Our relationship to home is fraught with layers of memory, especially if we are dislocated from it. The memories can be traumatic because of the existence and subsequent destruction of the sacred and the beautiful, the constant process of attachment and separation, with home our original reference point for all of it. If we are lucky we can heal and return. Many cannot. I am lucky to be able to come to this farm to heal and look after this Country. It recharges me to navigate the family home that is loaded with old dynamics, a home that sits about 200 metres from one of the most sacred places in the world. So called Kings Park was known by a few Nyungar names, including Kaarta-garup, Mooro-Kaarta and Kaarta Koomba, which all come from Kara, the Nyungar word for Spider, so it is called something like the place of the spiders. Although the king is no more, the spiders remain, reflecting a harmony of utility through the huge cultural change that is both tragic and hopeful. The entire Nyungar nation, covering an area similar in size to Ireland, would meet here for weddings, funerals, dances and ceremony since time immemorial. The same dances of place and animals, even if the stories may have changed and adapted, the same rhythms stamped out by bare feet and the same vibrational harmonic sound waves that were born direct from the land they speak to and protect. Now this place has cafes, rock concerts and a war memorial. People get married and picnic here. Culture is still performed, but for most who participate the real history is unknown, a collaboration of wilful ignorance and intentional erasure. It made it easier to colonise then, and the cultural undercurrents make it easier to perpetuate colonial rule now.

For better or worse, we now share this home, this place of communal culture, with everyone who resides here. Whether you arrived as a settler, a convict, a soldier, a government official, a migrant or have arrived recently as a student, worker or tourist, you are here, and you bring your notion of home with you. The layers of emotional complexity, the memories, the songs and stories. You bring your ancestry here and perform your culture as best you can within the framework of social order that perches somewhat precariously and certainly illegitimately on top of this land, very slowly beginning to become a part of it, very slowly beginning to speak the language of here, slowly translating each other’s myriad linguistic patterns.

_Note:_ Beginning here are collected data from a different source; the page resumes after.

Definition revert_entry (e : journalEntry) (d : StateDB) : option StateDB :=
  match e with
  | createObjectChange a =>
      Some (set_dirty (stateObjectsDirty d ∖ {[a]}) (set_objects (delete a (stateObjects d)) d))
  | resetObjectChange prev prevdestruct =>
      let d := setStateObject prev d in
      Some (if prevdestruct : bool then d else set_destruct (stateObjectsDestruct d ∖ {[so_address prev]}) d)
  | suicideChange a prev prevbalance =>
      match getStateObject d a with
      | (Some o, d) => Some (setStateObject (setBalance prevbalance (set_suicided prev o)) d)
      | (None, d) => Some d
      end
  | balanceChange a prev => revert_object d a (setBalance prev)
  | nonceChange a prev => revert_object d a (setNonce prev)
  | codeChange a prevcode prevhash => revert_object d a (setCode (BytesToHash prevhash) prevcode)
  | storageChange a key prevalue => revert_object d a (setState key prevalue)
  | transientStorageChange a key prevalue => Some (setTransientState a key prevalue d)
  | refundChange prev => Some (set_refund prev d)
  | addLogChange h =>
      let l := default [] (logs d !! h) in
      if len l =? 1 then Some (set_logs (delete h (logs d)) (u64_sub (logSize d) 1) d)
      else match l with
           | [] => None
           | _ => Some (set_logs (<[h := take (length l - 1) l]> (logs d)) (u64_sub (logSize d) 1) d)
           end
  | addPreimageChange h => Some (set_preimages (delete h (preimages d)) d)
  | touchChange _ => Some d
  | accessListAddAccountChange a => Some (set_accessList (DeleteAddress (s_accessList d) a) d)
  | accessListAddSlotChange a slot =>
      match DeleteSlot (s_accessList d) a slot with
      | Some al => Some (set_accessList al d)
      | None => None
      end
  end.

(** Undo the newest entry and the dirty mark it left. *)
Definition revert_last (d : StateDB) : option StateDB :=
  match entries (s_journal d) with
  | [] => None
  | e :: es =>
      match revert_entry e d with
      | Some d' => Some (set_journal (mk_journal es (drop_dirty e (dirties (s_journal d')))) d')
      | None => None
      end
  end.

(** The loop of journal.revert, for [n] entries. *)
Fixpoint journal_revert (n : nat) (d : StateDB) : option StateDB :=
  match n with
  | O => Some d
  | Datatypes.S n => match revert_last d with Some d => journal_revert n d | None => None end
  end.

(** sort.Search: the least index at which a monotone predicate holds. *)
Fixpoint search_loop (fuel : nat) (f : Z -> bool) (i j : Z) : Z :=
  match fuel with
  | O => i
  | Datatypes.S fuel =>
      if i <? j then
        let h := (i + j) / 2 in
        if f h then search_loop fuel f i h else search_loop fuel f (h + 1) j
      else i
  end.
Definition Search (n : Z) (f : Z -> bool) : Z := search_loop (Z.to_nat n) f 0 n.

Definition RevertToSnapshot (d : StateDB) (revid : Z) : option StateDB :=
  let at_ i := validRevisions d !! Z.to_nat i in
  let idx := Search (len (validRevisions d))
               (fun i => match at_ i with Some r => revid <=? rev_id r | None => false end) in
  match at_ idx with
  | None => None
  | Some r =>
      if rev_id r =? revid then
        let d := set_delta (rev_delta r) d in
        let n := len (entries (s_journal d)) - journalIndex r in
        if n <? 0 then None else
        match journal_revert (Z.to_nat n) d with
        | Some d => Some (set_revisions (take (Z.to_nat idx) (validRevisions d)) (nextRevisionId d) d)
        | None => None
        end
      else None
  end.

(** *** Transactions *)
Definition clearJournalAndRefund (d : StateDB) : StateDB :=
  let d := match entries (s_journal d) with [] => d | _ => set_refund 0 (set_journal newJournal d) end in
  set_revisions [] (nextRevisionId d) d.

For the Cukrov family, the home they built in Wattleup will be gone in physical form, living instead in the language, the memories, the behavioural patterns for which their house was a vessel. These patterns are in a sense immaterial, and can be translated to another place, to another home, but the Cukrovs will need to grieve. They will not only take their history of being here on Nyungar country with them but also the songs and stories of their Yugoslavian homeland, which is no longer a political entity but remains as Country, in all its changing patterns and relationships and languages. The places they’ve settled to make new homes will be on unceded Indigenous land, and they will be there as guests, as we all are. Country will be there, all around them, supporting them, as it is all of us; but as in any relationship, that support has to be mutual.



Jack Mitchell is a Perth-born, Melbourne-based designer, artist and researcher with Whadjuk/Balladong Noongar heritage. A graduate of Curtin Univeristy, Jack focuses on the complex cultural relationships that exist in our cities and architecture’s potential to support Indigenous culture. Jack was awarded the Creators Fund from Creative Victoria to pursue his project Blak, White and Bluespace, which investigates Indigenous cultural relationships to water and how the built environment can benefit from understanding these relationships.